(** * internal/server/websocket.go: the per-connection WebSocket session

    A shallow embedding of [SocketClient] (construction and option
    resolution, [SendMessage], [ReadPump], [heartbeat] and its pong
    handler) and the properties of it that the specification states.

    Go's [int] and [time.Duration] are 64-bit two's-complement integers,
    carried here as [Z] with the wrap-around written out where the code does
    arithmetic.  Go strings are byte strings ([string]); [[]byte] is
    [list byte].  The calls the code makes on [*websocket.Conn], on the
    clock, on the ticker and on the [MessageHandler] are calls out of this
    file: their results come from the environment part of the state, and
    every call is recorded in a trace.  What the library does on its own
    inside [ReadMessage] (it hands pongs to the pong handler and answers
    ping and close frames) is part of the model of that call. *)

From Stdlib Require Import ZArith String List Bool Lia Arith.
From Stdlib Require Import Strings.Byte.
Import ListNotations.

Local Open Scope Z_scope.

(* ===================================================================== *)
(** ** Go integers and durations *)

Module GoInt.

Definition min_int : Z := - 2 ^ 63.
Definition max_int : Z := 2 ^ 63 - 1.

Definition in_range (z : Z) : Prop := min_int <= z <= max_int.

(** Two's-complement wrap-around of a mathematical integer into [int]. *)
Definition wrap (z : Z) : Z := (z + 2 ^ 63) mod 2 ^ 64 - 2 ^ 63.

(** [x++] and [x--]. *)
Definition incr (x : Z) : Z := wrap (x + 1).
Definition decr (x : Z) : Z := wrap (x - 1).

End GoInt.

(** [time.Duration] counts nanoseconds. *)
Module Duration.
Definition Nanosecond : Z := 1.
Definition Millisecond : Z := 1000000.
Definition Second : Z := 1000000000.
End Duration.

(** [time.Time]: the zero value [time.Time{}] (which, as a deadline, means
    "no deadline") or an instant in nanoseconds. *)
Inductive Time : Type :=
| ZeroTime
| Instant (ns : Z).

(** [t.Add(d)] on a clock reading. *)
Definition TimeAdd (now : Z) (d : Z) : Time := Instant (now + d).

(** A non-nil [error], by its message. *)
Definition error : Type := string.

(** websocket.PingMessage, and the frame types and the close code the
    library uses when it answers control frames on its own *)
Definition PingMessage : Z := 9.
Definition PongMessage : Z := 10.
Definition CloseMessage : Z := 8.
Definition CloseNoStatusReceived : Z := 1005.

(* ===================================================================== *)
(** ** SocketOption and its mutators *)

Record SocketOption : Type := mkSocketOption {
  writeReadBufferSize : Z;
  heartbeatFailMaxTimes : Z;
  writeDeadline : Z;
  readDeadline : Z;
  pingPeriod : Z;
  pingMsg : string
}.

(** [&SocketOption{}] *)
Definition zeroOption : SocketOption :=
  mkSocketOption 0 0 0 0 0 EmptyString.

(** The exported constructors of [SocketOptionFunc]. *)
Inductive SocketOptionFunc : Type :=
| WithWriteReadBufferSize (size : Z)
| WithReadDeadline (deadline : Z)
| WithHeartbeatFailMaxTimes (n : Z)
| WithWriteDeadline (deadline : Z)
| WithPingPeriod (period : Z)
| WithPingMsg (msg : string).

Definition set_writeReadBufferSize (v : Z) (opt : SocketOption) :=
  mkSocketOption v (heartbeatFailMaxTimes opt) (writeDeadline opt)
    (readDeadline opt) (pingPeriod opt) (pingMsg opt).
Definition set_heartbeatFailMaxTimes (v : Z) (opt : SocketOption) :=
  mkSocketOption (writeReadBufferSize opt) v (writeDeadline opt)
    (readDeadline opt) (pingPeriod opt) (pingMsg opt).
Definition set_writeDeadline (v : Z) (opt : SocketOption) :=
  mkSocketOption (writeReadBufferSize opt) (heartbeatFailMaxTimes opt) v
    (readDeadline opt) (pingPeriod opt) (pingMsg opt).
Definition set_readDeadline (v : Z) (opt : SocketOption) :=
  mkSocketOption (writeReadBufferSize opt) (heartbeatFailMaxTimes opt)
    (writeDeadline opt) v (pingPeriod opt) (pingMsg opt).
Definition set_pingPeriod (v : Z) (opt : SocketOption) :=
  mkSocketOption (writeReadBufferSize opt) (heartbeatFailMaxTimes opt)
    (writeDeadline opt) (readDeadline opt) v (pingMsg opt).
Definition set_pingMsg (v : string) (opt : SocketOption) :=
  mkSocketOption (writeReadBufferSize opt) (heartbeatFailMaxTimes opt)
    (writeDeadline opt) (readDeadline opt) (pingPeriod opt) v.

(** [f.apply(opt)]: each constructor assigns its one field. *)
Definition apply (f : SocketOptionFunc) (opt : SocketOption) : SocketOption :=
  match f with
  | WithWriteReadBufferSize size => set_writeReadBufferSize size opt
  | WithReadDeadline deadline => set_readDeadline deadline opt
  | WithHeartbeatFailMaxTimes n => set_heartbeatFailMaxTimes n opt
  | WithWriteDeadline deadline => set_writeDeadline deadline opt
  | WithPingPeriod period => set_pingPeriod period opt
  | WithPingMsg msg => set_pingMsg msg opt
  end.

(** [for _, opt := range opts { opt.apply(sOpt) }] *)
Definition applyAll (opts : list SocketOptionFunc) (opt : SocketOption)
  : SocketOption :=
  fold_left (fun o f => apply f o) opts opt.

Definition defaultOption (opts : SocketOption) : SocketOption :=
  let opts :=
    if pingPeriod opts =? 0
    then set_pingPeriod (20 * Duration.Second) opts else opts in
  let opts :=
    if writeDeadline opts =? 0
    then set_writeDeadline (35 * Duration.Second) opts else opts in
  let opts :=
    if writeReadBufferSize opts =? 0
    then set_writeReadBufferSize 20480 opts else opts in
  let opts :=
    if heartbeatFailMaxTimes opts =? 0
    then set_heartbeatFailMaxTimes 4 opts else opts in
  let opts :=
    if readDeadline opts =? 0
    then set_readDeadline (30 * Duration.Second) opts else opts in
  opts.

---

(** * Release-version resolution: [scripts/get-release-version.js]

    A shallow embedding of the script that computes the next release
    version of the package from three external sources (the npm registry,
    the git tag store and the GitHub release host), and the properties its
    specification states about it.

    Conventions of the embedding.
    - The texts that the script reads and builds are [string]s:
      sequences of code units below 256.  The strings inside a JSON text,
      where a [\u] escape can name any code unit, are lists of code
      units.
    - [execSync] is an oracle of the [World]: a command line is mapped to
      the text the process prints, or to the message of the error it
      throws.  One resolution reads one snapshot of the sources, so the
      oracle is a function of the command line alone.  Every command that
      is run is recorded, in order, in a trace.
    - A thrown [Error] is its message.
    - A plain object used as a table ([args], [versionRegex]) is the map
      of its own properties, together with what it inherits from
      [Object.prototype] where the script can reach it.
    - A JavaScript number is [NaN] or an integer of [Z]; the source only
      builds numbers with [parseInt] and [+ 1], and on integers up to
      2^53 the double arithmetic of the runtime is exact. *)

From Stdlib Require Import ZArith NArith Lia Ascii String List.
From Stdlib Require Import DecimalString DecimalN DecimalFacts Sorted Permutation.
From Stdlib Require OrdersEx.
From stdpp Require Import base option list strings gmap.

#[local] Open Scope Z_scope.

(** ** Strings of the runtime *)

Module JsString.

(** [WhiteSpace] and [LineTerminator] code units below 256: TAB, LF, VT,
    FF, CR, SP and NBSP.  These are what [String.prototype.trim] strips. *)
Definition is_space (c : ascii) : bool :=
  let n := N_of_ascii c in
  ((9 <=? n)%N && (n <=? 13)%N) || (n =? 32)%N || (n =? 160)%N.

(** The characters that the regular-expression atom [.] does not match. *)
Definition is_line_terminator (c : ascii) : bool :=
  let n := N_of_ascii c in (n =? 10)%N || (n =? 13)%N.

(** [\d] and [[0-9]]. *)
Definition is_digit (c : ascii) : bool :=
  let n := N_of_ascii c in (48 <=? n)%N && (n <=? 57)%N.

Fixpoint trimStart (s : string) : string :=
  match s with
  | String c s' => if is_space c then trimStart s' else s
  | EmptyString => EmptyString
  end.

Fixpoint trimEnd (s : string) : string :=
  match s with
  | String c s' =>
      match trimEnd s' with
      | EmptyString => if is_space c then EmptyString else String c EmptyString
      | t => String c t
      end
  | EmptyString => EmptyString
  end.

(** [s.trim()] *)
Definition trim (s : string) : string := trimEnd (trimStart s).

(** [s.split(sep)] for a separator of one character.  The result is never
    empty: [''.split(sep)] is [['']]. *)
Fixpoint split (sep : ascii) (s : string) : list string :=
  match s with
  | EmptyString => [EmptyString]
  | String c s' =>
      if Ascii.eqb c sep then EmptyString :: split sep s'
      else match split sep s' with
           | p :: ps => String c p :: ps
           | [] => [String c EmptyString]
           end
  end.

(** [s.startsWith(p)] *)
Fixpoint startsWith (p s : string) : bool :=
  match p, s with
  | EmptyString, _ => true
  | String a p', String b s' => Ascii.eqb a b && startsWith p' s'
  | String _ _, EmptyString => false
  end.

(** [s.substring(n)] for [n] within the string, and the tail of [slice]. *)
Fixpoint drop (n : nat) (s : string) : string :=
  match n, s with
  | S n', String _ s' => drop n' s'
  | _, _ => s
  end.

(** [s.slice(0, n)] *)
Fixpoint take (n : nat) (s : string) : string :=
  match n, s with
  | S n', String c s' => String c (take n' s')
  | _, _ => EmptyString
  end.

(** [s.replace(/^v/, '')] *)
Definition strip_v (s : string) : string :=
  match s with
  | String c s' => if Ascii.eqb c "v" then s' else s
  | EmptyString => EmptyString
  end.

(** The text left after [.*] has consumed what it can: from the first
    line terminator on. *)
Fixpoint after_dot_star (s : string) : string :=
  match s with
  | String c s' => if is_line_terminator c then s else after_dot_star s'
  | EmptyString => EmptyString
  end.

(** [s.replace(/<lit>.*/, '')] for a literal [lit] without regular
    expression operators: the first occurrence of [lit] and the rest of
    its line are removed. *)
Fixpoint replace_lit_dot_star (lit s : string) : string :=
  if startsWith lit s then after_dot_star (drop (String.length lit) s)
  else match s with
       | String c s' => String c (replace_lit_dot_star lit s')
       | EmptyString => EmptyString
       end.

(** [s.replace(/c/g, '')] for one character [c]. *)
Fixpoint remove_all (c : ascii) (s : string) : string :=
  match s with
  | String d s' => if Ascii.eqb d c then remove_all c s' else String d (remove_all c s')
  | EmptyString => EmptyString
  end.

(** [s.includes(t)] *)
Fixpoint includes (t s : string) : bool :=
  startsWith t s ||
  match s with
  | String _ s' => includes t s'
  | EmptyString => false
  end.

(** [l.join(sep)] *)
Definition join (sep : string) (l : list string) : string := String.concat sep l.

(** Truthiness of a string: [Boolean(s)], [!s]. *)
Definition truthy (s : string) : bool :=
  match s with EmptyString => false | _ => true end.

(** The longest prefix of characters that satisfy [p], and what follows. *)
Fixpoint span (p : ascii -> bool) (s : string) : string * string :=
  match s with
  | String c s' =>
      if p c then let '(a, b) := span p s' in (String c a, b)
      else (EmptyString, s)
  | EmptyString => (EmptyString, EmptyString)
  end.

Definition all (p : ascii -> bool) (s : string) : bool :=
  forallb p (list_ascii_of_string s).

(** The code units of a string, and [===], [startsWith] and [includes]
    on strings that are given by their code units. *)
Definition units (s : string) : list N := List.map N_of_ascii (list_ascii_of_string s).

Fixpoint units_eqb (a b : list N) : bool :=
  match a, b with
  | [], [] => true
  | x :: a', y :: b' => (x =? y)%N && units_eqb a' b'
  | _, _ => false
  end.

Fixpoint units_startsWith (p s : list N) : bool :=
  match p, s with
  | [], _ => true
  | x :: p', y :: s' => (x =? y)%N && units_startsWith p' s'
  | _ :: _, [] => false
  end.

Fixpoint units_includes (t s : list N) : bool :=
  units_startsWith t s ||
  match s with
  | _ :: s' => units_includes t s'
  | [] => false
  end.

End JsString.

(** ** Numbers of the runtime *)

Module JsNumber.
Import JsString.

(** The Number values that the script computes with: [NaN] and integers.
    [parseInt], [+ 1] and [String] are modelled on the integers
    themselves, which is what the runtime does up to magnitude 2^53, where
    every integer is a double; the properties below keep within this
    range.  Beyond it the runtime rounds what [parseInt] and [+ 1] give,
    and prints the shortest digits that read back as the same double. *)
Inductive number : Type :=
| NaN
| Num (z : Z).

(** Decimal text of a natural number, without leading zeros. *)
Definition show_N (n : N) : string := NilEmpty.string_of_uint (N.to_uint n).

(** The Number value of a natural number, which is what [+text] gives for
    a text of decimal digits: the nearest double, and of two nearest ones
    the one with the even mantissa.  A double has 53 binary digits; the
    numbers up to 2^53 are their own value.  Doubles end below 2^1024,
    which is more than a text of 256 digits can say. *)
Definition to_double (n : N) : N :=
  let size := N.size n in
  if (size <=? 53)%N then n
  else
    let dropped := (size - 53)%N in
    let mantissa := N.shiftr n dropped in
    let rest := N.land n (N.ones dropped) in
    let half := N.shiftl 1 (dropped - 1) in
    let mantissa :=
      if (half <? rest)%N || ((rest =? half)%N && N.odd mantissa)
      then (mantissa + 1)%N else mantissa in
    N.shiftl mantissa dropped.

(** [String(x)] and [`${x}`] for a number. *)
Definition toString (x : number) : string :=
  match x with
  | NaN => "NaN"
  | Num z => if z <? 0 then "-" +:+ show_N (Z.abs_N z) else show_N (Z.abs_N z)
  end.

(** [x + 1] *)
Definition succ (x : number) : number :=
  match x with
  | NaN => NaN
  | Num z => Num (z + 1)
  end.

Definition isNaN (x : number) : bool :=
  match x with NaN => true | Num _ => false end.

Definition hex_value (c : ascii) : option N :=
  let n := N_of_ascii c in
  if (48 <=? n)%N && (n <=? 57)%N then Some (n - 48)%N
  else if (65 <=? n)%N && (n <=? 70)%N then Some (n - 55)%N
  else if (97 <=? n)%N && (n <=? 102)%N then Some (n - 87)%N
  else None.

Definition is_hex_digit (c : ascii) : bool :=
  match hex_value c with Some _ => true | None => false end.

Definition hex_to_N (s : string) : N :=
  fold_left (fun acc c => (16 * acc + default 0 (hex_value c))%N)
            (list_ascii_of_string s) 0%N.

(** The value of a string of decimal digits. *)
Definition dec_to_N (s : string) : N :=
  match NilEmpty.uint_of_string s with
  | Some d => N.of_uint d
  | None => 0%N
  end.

--

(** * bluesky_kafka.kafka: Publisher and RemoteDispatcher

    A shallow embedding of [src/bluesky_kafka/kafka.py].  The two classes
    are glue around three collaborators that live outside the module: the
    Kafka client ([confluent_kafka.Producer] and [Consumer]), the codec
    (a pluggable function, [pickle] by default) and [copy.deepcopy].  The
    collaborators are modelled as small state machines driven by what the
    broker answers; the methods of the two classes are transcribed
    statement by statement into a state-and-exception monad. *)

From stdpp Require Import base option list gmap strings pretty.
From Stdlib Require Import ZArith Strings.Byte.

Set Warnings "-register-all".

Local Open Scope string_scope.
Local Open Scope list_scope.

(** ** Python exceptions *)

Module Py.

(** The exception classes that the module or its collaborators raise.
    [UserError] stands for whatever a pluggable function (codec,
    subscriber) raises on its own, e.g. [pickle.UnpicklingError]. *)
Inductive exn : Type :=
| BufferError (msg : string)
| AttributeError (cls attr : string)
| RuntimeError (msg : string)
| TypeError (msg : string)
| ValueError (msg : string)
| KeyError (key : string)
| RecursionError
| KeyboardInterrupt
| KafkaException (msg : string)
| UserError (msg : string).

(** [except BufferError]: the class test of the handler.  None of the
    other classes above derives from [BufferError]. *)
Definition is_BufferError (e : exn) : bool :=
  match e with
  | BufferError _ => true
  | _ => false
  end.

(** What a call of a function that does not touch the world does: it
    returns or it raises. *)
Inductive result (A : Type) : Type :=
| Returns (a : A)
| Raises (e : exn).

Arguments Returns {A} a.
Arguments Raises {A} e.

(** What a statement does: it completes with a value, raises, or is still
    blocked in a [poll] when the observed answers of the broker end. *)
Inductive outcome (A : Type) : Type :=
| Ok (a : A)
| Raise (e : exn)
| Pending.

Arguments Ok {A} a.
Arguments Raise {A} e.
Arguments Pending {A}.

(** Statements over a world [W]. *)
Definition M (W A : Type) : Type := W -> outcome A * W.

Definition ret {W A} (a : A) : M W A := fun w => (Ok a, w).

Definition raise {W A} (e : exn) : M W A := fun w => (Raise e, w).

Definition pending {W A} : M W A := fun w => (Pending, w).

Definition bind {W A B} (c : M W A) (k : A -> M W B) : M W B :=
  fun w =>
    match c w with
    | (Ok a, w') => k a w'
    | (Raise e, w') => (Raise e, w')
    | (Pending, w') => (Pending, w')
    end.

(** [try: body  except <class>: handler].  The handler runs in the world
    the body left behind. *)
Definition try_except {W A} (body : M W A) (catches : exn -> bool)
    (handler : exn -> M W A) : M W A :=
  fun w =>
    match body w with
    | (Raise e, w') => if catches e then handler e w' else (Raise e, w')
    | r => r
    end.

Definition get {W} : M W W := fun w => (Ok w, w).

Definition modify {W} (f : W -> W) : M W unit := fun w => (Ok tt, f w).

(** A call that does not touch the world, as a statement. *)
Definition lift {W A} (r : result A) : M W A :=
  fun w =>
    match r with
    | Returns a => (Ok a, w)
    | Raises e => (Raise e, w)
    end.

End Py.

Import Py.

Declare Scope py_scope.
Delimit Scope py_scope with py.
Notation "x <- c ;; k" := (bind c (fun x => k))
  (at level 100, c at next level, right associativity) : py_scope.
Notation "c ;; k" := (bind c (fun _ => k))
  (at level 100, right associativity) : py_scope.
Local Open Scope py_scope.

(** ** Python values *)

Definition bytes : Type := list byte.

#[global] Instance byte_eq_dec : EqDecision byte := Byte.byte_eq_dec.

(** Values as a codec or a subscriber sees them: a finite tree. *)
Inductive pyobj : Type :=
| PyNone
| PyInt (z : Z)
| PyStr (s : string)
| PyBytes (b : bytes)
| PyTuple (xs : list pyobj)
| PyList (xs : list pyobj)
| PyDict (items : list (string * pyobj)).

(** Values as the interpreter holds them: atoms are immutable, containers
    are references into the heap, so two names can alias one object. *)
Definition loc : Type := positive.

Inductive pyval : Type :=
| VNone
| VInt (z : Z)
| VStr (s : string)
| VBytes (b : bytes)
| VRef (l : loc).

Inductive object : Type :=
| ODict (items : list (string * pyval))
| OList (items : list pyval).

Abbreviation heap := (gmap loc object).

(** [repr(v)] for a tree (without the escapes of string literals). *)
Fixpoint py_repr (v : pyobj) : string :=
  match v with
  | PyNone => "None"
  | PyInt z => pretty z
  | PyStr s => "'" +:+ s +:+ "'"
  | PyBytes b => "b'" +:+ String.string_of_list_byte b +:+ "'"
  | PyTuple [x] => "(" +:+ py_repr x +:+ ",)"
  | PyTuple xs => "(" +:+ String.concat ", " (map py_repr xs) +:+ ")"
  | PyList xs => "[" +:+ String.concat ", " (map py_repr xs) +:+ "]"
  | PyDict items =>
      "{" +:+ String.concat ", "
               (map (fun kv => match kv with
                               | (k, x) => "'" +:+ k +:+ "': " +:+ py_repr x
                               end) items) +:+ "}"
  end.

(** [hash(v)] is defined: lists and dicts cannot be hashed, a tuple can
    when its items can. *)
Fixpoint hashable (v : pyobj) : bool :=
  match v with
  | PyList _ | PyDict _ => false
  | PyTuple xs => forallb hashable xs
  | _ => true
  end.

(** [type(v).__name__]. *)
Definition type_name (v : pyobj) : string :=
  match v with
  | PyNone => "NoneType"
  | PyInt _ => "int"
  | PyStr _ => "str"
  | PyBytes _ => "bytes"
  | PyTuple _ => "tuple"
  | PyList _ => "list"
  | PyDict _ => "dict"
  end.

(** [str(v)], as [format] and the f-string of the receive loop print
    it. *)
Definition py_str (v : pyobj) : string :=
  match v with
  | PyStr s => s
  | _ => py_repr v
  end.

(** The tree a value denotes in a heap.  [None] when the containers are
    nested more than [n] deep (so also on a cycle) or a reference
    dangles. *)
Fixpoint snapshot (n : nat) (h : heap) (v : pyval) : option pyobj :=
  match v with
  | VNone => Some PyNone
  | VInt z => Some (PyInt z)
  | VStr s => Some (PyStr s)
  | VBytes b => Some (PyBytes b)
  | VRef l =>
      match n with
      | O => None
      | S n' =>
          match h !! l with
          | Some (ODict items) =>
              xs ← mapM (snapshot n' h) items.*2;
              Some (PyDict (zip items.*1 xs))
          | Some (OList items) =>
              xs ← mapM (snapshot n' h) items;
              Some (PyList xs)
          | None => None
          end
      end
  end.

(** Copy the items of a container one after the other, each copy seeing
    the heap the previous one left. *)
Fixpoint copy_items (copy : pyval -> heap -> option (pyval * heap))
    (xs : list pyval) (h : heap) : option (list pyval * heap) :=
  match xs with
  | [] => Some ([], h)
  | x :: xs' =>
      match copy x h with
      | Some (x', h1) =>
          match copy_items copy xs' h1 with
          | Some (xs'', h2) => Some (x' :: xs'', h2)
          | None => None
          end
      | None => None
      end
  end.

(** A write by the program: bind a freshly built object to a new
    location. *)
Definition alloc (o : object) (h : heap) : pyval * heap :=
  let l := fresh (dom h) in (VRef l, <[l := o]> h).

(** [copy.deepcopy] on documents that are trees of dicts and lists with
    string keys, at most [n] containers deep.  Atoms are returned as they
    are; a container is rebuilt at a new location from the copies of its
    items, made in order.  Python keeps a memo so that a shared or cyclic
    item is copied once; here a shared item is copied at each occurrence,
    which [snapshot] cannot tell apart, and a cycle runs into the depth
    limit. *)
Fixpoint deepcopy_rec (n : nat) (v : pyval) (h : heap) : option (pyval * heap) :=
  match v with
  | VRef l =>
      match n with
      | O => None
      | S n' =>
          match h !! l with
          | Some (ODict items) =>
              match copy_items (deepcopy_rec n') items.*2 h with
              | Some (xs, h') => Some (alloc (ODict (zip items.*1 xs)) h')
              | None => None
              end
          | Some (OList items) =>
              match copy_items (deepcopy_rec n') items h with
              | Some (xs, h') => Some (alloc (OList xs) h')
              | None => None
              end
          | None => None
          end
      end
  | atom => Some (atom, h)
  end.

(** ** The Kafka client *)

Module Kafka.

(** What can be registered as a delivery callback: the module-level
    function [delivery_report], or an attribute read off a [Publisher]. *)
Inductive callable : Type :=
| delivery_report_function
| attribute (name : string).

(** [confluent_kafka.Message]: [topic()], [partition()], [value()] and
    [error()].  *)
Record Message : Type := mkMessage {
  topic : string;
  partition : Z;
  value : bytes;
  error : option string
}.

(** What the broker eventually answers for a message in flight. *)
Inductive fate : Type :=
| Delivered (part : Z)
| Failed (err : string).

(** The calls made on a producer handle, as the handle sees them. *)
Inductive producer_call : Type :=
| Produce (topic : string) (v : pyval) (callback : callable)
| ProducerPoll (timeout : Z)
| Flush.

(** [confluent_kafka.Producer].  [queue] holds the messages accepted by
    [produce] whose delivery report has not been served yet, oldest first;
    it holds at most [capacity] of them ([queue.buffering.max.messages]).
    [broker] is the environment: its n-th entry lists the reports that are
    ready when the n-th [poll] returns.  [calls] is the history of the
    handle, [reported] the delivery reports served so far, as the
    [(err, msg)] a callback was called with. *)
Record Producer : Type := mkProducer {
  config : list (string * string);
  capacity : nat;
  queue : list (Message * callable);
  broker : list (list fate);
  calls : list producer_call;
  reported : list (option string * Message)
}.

# Task directions:
Track down every line of the material containing the string "shallow", and copy it.

# Expected output:
    A shallow embedding of [SocketClient] (construction and option
    A shallow embedding of the script that computes the next release
    A shallow embedding of [src/bluesky_kafka/kafka.py].  The two classes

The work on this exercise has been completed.